- _YOUR INSTRUCTIONS_
For the listing that follows, give again exactly the lines from the one with "Definition create_task (clk" to the one with "let ttl := Str.trim (remove_all", including both.

- _PROVIDED DATA_
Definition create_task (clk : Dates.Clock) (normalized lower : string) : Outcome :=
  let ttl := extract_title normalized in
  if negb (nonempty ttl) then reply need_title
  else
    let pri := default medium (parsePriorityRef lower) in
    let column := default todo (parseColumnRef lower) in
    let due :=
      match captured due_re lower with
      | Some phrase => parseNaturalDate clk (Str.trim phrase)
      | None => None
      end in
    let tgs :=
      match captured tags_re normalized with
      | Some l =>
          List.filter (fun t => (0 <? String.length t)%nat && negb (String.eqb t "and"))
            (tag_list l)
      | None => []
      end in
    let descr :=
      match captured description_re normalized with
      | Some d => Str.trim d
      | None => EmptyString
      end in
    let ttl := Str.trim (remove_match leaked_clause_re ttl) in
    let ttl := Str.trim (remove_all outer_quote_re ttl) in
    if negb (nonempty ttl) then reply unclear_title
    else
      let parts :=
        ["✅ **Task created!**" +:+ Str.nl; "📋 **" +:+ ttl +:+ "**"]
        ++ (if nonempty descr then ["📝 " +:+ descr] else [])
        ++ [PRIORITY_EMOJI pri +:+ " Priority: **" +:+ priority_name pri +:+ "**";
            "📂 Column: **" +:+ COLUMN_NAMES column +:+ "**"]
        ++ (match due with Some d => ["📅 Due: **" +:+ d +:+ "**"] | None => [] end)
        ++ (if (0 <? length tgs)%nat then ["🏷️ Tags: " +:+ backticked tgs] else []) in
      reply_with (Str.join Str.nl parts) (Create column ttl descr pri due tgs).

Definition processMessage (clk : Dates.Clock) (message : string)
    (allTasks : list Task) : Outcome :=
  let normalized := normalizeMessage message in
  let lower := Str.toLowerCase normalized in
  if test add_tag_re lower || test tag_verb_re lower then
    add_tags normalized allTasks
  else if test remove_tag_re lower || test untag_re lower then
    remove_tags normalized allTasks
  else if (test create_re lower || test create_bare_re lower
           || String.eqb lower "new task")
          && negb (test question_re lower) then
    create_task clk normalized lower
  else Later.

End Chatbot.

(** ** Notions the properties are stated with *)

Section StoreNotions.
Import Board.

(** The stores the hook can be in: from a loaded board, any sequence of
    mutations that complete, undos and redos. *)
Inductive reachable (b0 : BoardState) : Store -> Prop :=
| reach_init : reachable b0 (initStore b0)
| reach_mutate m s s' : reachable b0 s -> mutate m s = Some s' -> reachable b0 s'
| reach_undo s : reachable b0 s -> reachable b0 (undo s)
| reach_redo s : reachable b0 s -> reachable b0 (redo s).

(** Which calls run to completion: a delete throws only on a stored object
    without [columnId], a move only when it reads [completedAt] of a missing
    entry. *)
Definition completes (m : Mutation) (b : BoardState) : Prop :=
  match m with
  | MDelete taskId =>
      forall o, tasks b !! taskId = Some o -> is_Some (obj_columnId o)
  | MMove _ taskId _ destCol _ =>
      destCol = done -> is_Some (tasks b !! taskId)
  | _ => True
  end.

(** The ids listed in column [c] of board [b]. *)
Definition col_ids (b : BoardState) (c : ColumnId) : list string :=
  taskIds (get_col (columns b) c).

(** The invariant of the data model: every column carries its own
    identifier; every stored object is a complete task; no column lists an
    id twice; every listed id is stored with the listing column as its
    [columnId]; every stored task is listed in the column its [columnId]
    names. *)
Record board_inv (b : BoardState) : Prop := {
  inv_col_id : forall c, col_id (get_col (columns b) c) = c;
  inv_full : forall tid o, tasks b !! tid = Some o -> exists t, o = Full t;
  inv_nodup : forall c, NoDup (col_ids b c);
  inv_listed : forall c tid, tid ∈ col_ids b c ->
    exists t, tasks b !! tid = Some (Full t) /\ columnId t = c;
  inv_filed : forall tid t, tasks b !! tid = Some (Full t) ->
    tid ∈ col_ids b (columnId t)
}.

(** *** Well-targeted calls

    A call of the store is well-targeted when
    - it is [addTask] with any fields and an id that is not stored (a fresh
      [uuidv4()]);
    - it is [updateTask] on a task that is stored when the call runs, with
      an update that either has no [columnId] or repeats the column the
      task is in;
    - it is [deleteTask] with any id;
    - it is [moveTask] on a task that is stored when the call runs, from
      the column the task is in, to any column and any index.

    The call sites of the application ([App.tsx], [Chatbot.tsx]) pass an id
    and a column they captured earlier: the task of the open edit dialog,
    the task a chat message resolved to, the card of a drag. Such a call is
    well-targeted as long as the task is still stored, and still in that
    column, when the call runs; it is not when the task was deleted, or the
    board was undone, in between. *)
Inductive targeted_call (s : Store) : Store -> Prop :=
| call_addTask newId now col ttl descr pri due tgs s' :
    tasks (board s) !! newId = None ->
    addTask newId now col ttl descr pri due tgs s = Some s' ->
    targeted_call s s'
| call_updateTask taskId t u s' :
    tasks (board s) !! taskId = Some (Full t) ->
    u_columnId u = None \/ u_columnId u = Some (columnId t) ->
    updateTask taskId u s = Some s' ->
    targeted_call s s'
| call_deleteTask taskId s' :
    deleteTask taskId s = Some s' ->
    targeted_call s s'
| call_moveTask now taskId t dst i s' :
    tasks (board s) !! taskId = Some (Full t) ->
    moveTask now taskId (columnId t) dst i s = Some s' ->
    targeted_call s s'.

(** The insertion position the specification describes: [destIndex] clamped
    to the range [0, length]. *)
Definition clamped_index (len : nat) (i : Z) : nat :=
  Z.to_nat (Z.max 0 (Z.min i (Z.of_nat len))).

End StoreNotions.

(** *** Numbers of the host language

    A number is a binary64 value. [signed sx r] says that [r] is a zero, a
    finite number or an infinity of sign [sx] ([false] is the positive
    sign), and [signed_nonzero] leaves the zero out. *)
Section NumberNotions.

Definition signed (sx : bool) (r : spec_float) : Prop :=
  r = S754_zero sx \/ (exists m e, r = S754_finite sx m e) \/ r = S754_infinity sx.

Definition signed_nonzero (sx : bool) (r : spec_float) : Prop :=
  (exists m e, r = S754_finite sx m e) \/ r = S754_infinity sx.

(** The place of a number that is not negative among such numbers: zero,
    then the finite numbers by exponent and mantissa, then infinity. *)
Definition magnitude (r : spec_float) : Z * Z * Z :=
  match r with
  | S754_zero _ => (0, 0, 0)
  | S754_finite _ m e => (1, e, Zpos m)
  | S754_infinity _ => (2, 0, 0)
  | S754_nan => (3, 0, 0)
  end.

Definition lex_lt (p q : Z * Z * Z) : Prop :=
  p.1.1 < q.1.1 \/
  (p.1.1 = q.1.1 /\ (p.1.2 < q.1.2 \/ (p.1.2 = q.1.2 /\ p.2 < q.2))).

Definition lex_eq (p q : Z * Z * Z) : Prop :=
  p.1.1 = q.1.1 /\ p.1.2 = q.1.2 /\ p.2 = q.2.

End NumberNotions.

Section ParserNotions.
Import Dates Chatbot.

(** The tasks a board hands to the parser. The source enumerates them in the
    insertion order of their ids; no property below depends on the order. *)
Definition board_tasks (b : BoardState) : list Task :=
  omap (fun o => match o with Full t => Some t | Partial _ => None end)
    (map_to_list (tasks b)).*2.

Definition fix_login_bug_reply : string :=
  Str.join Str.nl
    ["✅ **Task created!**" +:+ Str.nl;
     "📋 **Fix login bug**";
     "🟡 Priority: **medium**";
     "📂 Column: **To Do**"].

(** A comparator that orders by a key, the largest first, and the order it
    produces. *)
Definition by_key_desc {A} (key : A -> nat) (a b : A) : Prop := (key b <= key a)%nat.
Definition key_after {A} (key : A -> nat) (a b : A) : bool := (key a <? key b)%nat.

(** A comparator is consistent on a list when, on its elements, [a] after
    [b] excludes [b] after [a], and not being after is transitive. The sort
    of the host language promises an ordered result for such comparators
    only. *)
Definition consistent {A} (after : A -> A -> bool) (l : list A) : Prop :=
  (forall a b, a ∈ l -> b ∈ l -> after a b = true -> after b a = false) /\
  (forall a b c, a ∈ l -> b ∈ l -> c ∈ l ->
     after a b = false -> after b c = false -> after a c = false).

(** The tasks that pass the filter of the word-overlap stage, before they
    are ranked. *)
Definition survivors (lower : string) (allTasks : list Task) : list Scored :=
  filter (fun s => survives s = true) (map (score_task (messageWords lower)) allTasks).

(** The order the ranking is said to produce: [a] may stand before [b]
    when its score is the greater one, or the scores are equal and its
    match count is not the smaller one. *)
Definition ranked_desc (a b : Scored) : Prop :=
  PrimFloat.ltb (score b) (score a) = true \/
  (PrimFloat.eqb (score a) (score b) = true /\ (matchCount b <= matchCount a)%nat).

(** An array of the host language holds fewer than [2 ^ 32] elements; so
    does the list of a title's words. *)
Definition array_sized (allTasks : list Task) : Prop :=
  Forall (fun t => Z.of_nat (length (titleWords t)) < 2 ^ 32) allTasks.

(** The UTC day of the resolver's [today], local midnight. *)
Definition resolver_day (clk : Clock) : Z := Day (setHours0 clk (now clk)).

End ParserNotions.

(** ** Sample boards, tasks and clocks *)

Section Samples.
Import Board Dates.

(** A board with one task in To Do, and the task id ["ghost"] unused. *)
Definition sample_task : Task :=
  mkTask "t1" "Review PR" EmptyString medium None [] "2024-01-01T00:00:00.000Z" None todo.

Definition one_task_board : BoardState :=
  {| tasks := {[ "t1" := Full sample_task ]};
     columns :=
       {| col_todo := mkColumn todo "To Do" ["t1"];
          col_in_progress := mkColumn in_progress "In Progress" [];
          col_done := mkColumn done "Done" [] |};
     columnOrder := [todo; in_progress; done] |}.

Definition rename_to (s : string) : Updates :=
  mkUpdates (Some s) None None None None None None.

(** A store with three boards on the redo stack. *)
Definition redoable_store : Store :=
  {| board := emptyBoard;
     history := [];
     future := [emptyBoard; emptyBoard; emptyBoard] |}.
* * *
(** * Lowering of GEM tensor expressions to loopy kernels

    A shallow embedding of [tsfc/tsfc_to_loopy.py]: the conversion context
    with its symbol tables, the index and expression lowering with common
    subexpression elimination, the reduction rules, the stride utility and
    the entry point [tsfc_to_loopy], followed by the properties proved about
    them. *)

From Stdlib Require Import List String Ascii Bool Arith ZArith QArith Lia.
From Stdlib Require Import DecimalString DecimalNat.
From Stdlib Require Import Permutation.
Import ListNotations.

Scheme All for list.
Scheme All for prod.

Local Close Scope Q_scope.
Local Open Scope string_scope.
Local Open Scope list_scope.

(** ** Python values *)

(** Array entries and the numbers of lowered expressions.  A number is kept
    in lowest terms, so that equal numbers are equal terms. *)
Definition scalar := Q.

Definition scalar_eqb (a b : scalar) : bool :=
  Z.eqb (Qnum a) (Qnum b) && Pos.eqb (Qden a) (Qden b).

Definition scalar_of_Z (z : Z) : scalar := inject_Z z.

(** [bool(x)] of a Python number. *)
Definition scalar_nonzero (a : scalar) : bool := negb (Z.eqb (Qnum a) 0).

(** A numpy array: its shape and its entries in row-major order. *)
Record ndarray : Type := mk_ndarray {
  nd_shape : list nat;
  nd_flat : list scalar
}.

- _ANSWER TO THIS TASK_
Definition create_task (clk : Dates.Clock) (normalized lower : string) : Outcome :=
  let ttl := extract_title normalized in
  if negb (nonempty ttl) then reply need_title
  else
    let pri := default medium (parsePriorityRef lower) in
    let column := default todo (parseColumnRef lower) in
    let due :=
      match captured due_re lower with
      | Some phrase => parseNaturalDate clk (Str.trim phrase)
      | None => None
      end in
    let tgs :=
      match captured tags_re normalized with
      | Some l =>
          List.filter (fun t => (0 <? String.length t)%nat && negb (String.eqb t "and"))
            (tag_list l)
      | None => []
      end in
    let descr :=
      match captured description_re normalized with
      | Some d => Str.trim d
      | None => EmptyString
      end in
    let ttl := Str.trim (remove_match leaked_clause_re ttl) in
    let ttl := Str.trim (remove_all outer_quote_re ttl) in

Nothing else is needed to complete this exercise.